Try it | From the data below, repeat exactly the lines from the line with "else best) rest" to the line with "- exists (best", both included.

Material provided |
(* ===== verification/Features.v ===== *)
(** * Failure classification

    [heads.rs]: the failure-path probe that compares a stream's stored head with the head its
    log implies, the verdicts it leads to, and the rank by which a commit with several failed
    items reports one error. *)

From S2P Require Import Prelude Types.

(** crates/evt/src/repository.rs:257-268 [ReadFence] *)
Record ReadFence := mkReadFence {
  fe_entity_id : EntityId;
  fe_entity_type : EntityType;
  fe_head : EventSequence;
  fe_provenance : FenceProvenance
}.

#[export] Instance ReadFence_eq_dec : EqDecision ReadFence.
Proof. solve_decision. Defined.

(** crates/evt/src/heads.rs:20-29 [Probe] *)
Inductive Probe := Drift | Settled | Ahead.

#[export] Instance Probe_eq_dec : EqDecision Probe.
Proof. solve_decision. Defined.

(** crates/evt/src/heads.rs:33-39 [Probe::first] *)
Definition probe_first (stored derived : EventSequence) : Probe :=
  match stored ?= derived with
  | Lt => Drift
  | Eq => Settled
  | Gt => Ahead
  end.

(** crates/evt/src/heads.rs:44-50 [Probe::after_rederive] *)
Definition after_rederive (stored rederived : EventSequence) : Probe :=
  if rederived <? stored then Drift else Settled.

(** crates/evt/src/heads.rs:54-60 [drift] *)
Definition drift (entity_id : EntityId) (stored derived : EventSequence) : Error :=
  StreamHeadDrift entity_id (if 0 <? stored then Some stored else None) derived.

(** crates/evt/src/heads.rs:81-87 [conflict] *)
Definition conflict (entity_id : EntityId) : Error :=
  Conflict entity_id
    (Fmt "conditional check failed: the sequence or snapshot changed since it was read" []).

(** crates/evt/src/heads.rs:64-78 [gap_or_conflict] *)
Definition gap_or_conflict (entity_id : EntityId) (first stored : EventSequence) : Error :=
  if stored <? first - 1 then SequenceGap entity_id stored first
  else conflict entity_id.

(** crates/evt/src/heads.rs:90-96 [fence_conflict] *)
Definition fence_conflict (fence : ReadFence) : Error :=
  FenceConflict (fe_entity_id fence) (fe_head fence) (fe_provenance fence).

(** The key [rank] minimizes. *)
Definition rank_key (error : Error) : Z :=
  match error with
  | StreamHeadDrift _ _ _ => 0
  | SequenceGap _ _ _ => 1
  | _ => 2
  end.

(** [Iterator::min_by_key]: the first of several equal minima. *)
Fixpoint min_by_key {A} (key : A → Z) (best : A) (l : list A) : A :=
  match l with
  | [] => best
  | x :: rest => min_by_key key (if key x <? key best then x else best) rest
  end.

(** crates/evt/src/heads.rs:100-107 [rank] *)
Definition rank (verdicts : list Error) : option Error :=
  match verdicts with
  | [] => None
  | first :: rest => Some (min_by_key rank_key first rest)
  end.

(** ** Lemmas *)

Lemma min_by_key_spec {A} (key : A → Z) best l :
  ∃ l1 l2, best :: l = l1 ++ min_by_key key best l :: l2 ∧
    Forall (λ y, key (min_by_key key best l) < key y) l1 ∧
    Forall (λ y, key (min_by_key key best l) ≤ key y) l2.
Proof.
  revert best. induction l as [|x l IH]; intros best; simpl.
  { exists [], []. split; [done|]. split; constructor. }
  destruct (IH (if key x <? key best then x else best)) as (l1 & l2 & Heq & H1 & H2).
  revert Heq H1 H2.
  generalize (min_by_key key (if key x <? key best then x else best) l) as m.
  intros m Heq H1 H2. destruct (Z.ltb_spec (key x) (key best)) as [Hlt|Hle].
  - exists (best :: l1), l2. split; [by simpl; f_equal|]. split; [|done].
    constructor; [|done]. destruct l1; injection Heq as -> _; [done|].
    inversion H1; subst. lia.
  - destruct l1 as [|b l1]; injection Heq as -> Heq.
    + exists [], (x :: l). subst. split; [done|]. split; [constructor|].
      by constructor.
    + exists (b :: x :: l1), l2. inversion H1; subst. repeat split; try done.
      repeat constructor; try done. lia.
Qed.

(** The error a commit reports is one of its verdicts, of the highest rank, and the first of
    that rank. *)
Lemma rank_spec verdicts e :
  rank verdicts = Some e →
  ∃ l1 l2, verdicts = l1 ++ e :: l2 ∧
    Forall (λ y, rank_key e < rank_key y) l1 ∧ Forall (λ y, rank_key e ≤ rank_key y) l2.
Proof.
  destruct verdicts as [|first rest]; [done|]. intros [= <-]. apply min_by_key_spec.
Qed.

Lemma rank_None verdicts : rank verdicts = None ↔ verdicts = [].
Proof. by destruct verdicts. Qed.

(** * The feature manifest

    [features.rs]: reserved identifiers, the manifest a store declares its formats in, and the
    checks a writer makes against it before every write. The build modelled is the one with the
    [journal] feature, which is the largest. *)

(** crates/evt/src/features.rs:25-66 [SYSTEM_PREFIX] *)
Definition SYSTEM_PREFIX : string := "SYSTEM#".
Definition COMMAND_OUTCOME_PREFIX : string := "command-outcome#".
Definition FEATURES_ID : string := "SYSTEM#FEATURES".
Definition FEATURES_SORT_KEY : Z := 0.
Definition STREAM_HEADS_FEATURE : string := "stream-heads".
Definition STREAM_HEADS_VERSION : Z := 1.
Definition JOURNAL_FEATURE : string := "journal".
Definition JOURNAL_VERSION : Z := 1.
Definition JOURNAL_COMPACTION_FEATURE : string := "journal-compaction".
Definition JOURNAL_COMPACTION_VERSION : Z := 1.
Definition POSTGRES_VIEWS_FEATURE : string := "postgres-views".
Definition POSTGRES_VIEWS_VERSION : Z := 1.

(** crates/evt/src/features.rs:94-100 [SUPPORTED_FEATURES] *)
Definition SUPPORTED_FEATURES : list (string * Z) := [
  (JOURNAL_FEATURE, JOURNAL_VERSION);
  (JOURNAL_COMPACTION_FEATURE, JOURNAL_COMPACTION_VERSION);
  (POSTGRES_VIEWS_FEATURE, POSTGRES_VIEWS_VERSION);
  (STREAM_HEADS_FEATURE, STREAM_HEADS_VERSION)
].

(** crates/evt/src/features.rs:104-108 [is_reserved] *)
Definition is_reserved (entity_id : EntityId) : bool :=
  starts_with SYSTEM_PREFIX entity_id || starts_with COMMAND_OUTCOME_PREFIX entity_id.

(** crates/evt/src/features.rs:111-119 [check_not_reserved] *)
Definition check_not_reserved (entity_id : EntityId) : Result unit :=
  if is_reserved entity_id then Err (ReservedEntityId entity_id) else Ok tt.

(** crates/evt/src/features.rs:127-138 [FeatureManifest] *)
Record FeatureManifest := mkManifest {
  fm_version : Z;
  fm_features : gmap string Z;
  fm_history_dependent : gset string;
  fm_retention : gset string
}.

(** [FeatureManifest::default()]. *)
Definition FeatureManifest_default : FeatureManifest := mkManifest 0 ∅ ∅ ∅.

#[export] Instance FeatureManifest_eq_dec : EqDecision FeatureManifest.
Proof. solve_decision. Defined.

(** crates/evt/src/features.rs:178-180 [FeatureManifest::is_history_dependent] *)
Definition is_history_dependent (m : FeatureManifest) (entity_type : EntityType) : bool :=
  bool_decide (entity_type ∈ fm_history_dependent m).

(** crates/evt/src/features.rs:184-186 [FeatureManifest::is_retained] *)
Definition is_retained (m : FeatureManifest) (entity_type : EntityType) : bool :=
  bool_decide (entity_type ∈ fm_retention m).

(** crates/evt/src/features.rs:189-191 [FeatureManifest::declares_stream_heads] *)
Definition declares_stream_heads (m : FeatureManifest) : bool :=
  bool_decide (fm_features m !! STREAM_HEADS_FEATURE = Some STREAM_HEADS_VERSION).

(** crates/evt/src/features.rs:194-196 [FeatureManifest::declares_journal] *)
Definition declares_journal (m : FeatureManifest) : bool :=
  bool_decide (fm_features m !! JOURNAL_FEATURE = Some JOURNAL_VERSION).

(** crates/evt/src/features.rs:200-203 [FeatureManifest::declare_journal] *)
Definition declare_journal (m : FeatureManifest) : FeatureManifest :=
  mkManifest (fm_version m) (<[JOURNAL_FEATURE := JOURNAL_VERSION]> (fm_features m))
    (fm_history_dependent m) (fm_retention m).

(** crates/evt/src/features.rs:207-210 [FeatureManifest::declare_stream_heads] *)
Definition declare_stream_heads (m : FeatureManifest) : FeatureManifest :=
  mkManifest (fm_version m) (<[STREAM_HEADS_FEATURE := STREAM_HEADS_VERSION]> (fm_features m))
    (fm_history_dependent m) (fm_retention m).

(** [next.version = version]. *)
Definition with_version (m : FeatureManifest) (version : Z) : FeatureManifest :=
  mkManifest version (fm_features m) (fm_history_dependent m) (fm_retention m).

(** [manifest.history_dependent.extend(types)]. *)
Definition extend_history (m : FeatureManifest) (types : list EntityType) : FeatureManifest :=
  mkManifest (fm_version m) (fm_features m) (list_to_set types ∪ fm_history_dependent m)
    (fm_retention m).

(** [SUPPORTED_FEATURES.iter().any(|(supported, at)| supported == name && at == version)]. *)
Definition is_supported (feature : string * Z) : bool :=
  existsb (λ s, bool_decide (s = feature)) SUPPORTED_FEATURES.

(** crates/evt/src/features.rs:214-228 [FeatureManifest::validate_supported] *)
Definition validate_supported (m : FeatureManifest) : Result unit :=
  check_each
    (λ feature : string * Z,
      if is_supported feature then Ok tt
      else Err (UnsupportedFeature feature.1 feature.2))
    (btree_entries string_leb (fm_features m)).

(** crates/evt/src/features.rs:255-261 [ValidatedMarker] *)
Inductive ValidatedMarker := MarkerAbsent | MarkerVersion (version : Z).

(** crates/evt/src/features.rs:264-264 [CachedMarker] *)
Definition CachedMarker : Type := option ValidatedMarker.

(** crates/evt/src/features.rs:268-274 [marker_matches] *)
Definition marker_matches (validated : CachedMarker) (observed : option FeatureManifest) : bool :=
  match validated, observed with
  | Some MarkerAbsent, None => true
  | Some (MarkerVersion version), Some manifest => fm_version manifest =? version
  | _, _ => false
  end.

(** crates/evt/src/features.rs:311-311 [JOURNAL_ONLY] *)
Definition JOURNAL_ONLY : list string := [JOURNAL_FEATURE; JOURNAL_COMPACTION_FEATURE].

(** crates/evt/src/features.rs:314-325 [refuse_journal] *)
Definition refuse_journal (m : FeatureManifest) : Result unit :=
  check_each
    (λ feature, match fm_features m !! feature with
                | Some version => Err (UnsupportedFeature feature version)
                | None => Ok tt
                end)
    JOURNAL_ONLY.

(** crates/evt/src/features.rs:291-308 [validate_marker_for_write] *)
Definition validate_marker_for_write (observed : option FeatureManifest) (journaling : bool)
  : Result ValidatedMarker :=
  match observed with
  | None => Err StreamHeadsNotMigrated
  | Some manifest =>
      check? validate_supported manifest;
      check? (if journaling then Ok tt else refuse_journal manifest);
      if declares_stream_heads manifest then Ok (MarkerVersion (fm_version manifest))
      else Err StreamHeadsNotMigrated
  end.

(** The entity types of [types] the manifest does not declare yet, in order. *)
Definition missing_history (m : option FeatureManifest) (types : list EntityType)
  : list EntityType :=
  List.filter
    (λ t, negb match m with Some manifest => is_history_dependent manifest t | None => false end)
    types.

(** ** Lemmas *)

Lemma is_supported_spec feature : is_supported feature = true ↔ feature ∈ SUPPORTED_FEATURES.
Proof.
  unfold is_supported. rewrite existsb_exists. split.
  - intros (s & Hin & ->%bool_decide_eq_true). by apply list_elem_of_In.
  - intros Hin. exists feature. split; [by apply list_elem_of_In|]. by apply bool_decide_eq_true.
Qed.

Lemma validate_supported_ok m :
  validate_supported m = Ok tt ↔
  ∀ name version, fm_features m !! name = Some version → (name, version) ∈ SUPPORTED_FEATURES.
Proof.
  unfold validate_supported. rewrite check_each_ok, Forall_forall. split.
  - intros Hall name version Hl. apply is_supported_spec.
    specialize (Hall (name, version)). rewrite elem_of_btree_entries in Hall.
    specialize (Hall Hl). by destruct (is_supported _).
  - intros Hall [name version] Hin%elem_of_btree_entries.
    by rewrite (proj2 (is_supported_spec (name, version)) (Hall _ _ Hin)).
Qed.

Lemma refuse_journal_ok m :
  refuse_journal m = Ok tt ↔
  fm_features m !! JOURNAL_FEATURE = None ∧ fm_features m !! JOURNAL_COMPACTION_FEATURE = None.
Proof.
  unfold refuse_journal, JOURNAL_ONLY. rewrite check_each_ok, !Forall_cons.
  repeat case_match; intuition (constructor || congruence).
Qed.

(** What a writer has established once its marker check passed. *)
Lemma validate_marker_for_write_ok observed journaling marker :
  validate_marker_for_write observed journaling = Ok marker ↔
  ∃ m, observed = Some m ∧ marker = MarkerVersion (fm_version m) ∧
    validate_supported m = Ok tt ∧ declares_stream_heads m = true ∧
    (journaling = true ∨ refuse_journal m = Ok tt).
Proof.
  unfold validate_marker_for_write. destruct observed as [m|]; [|naive_solver].
  rewrite !check_bind_ok. split.
  - intros (Hs & Hj & Hm). exists m. destruct (declares_stream_heads m); inv_ok.
    destruct journaling; auto 10.
  - intros (? & [= <-] & -> & Hs & -> & [->|Hj]); [done|]. destruct journaling; auto.
Qed.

Written answer |
  | x :: rest => min_by_key key (if key x <? key best then x else best) rest
  end.

(** crates/evt/src/heads.rs:100-107 [rank] *)
Definition rank (verdicts : list Error) : option Error :=
  match verdicts with
  | [] => None
  | first :: rest => Some (min_by_key rank_key first rest)
  end.

(** ** Lemmas *)

Lemma min_by_key_spec {A} (key : A → Z) best l :
  ∃ l1 l2, best :: l = l1 ++ min_by_key key best l :: l2 ∧
    Forall (λ y, key (min_by_key key best l) < key y) l1 ∧
    Forall (λ y, key (min_by_key key best l) ≤ key y) l2.
Proof.
  revert best. induction l as [|x l IH]; intros best; simpl.
  { exists [], []. split; [done|]. split; constructor. }
  destruct (IH (if key x <? key best then x else best)) as (l1 & l2 & Heq & H1 & H2).
  revert Heq H1 H2.
  generalize (min_by_key key (if key x <? key best then x else best) l) as m.
  intros m Heq H1 H2. destruct (Z.ltb_spec (key x) (key best)) as [Hlt|Hle].
  - exists (best :: l1), l2. split; [by simpl; f_equal|]. split; [|done].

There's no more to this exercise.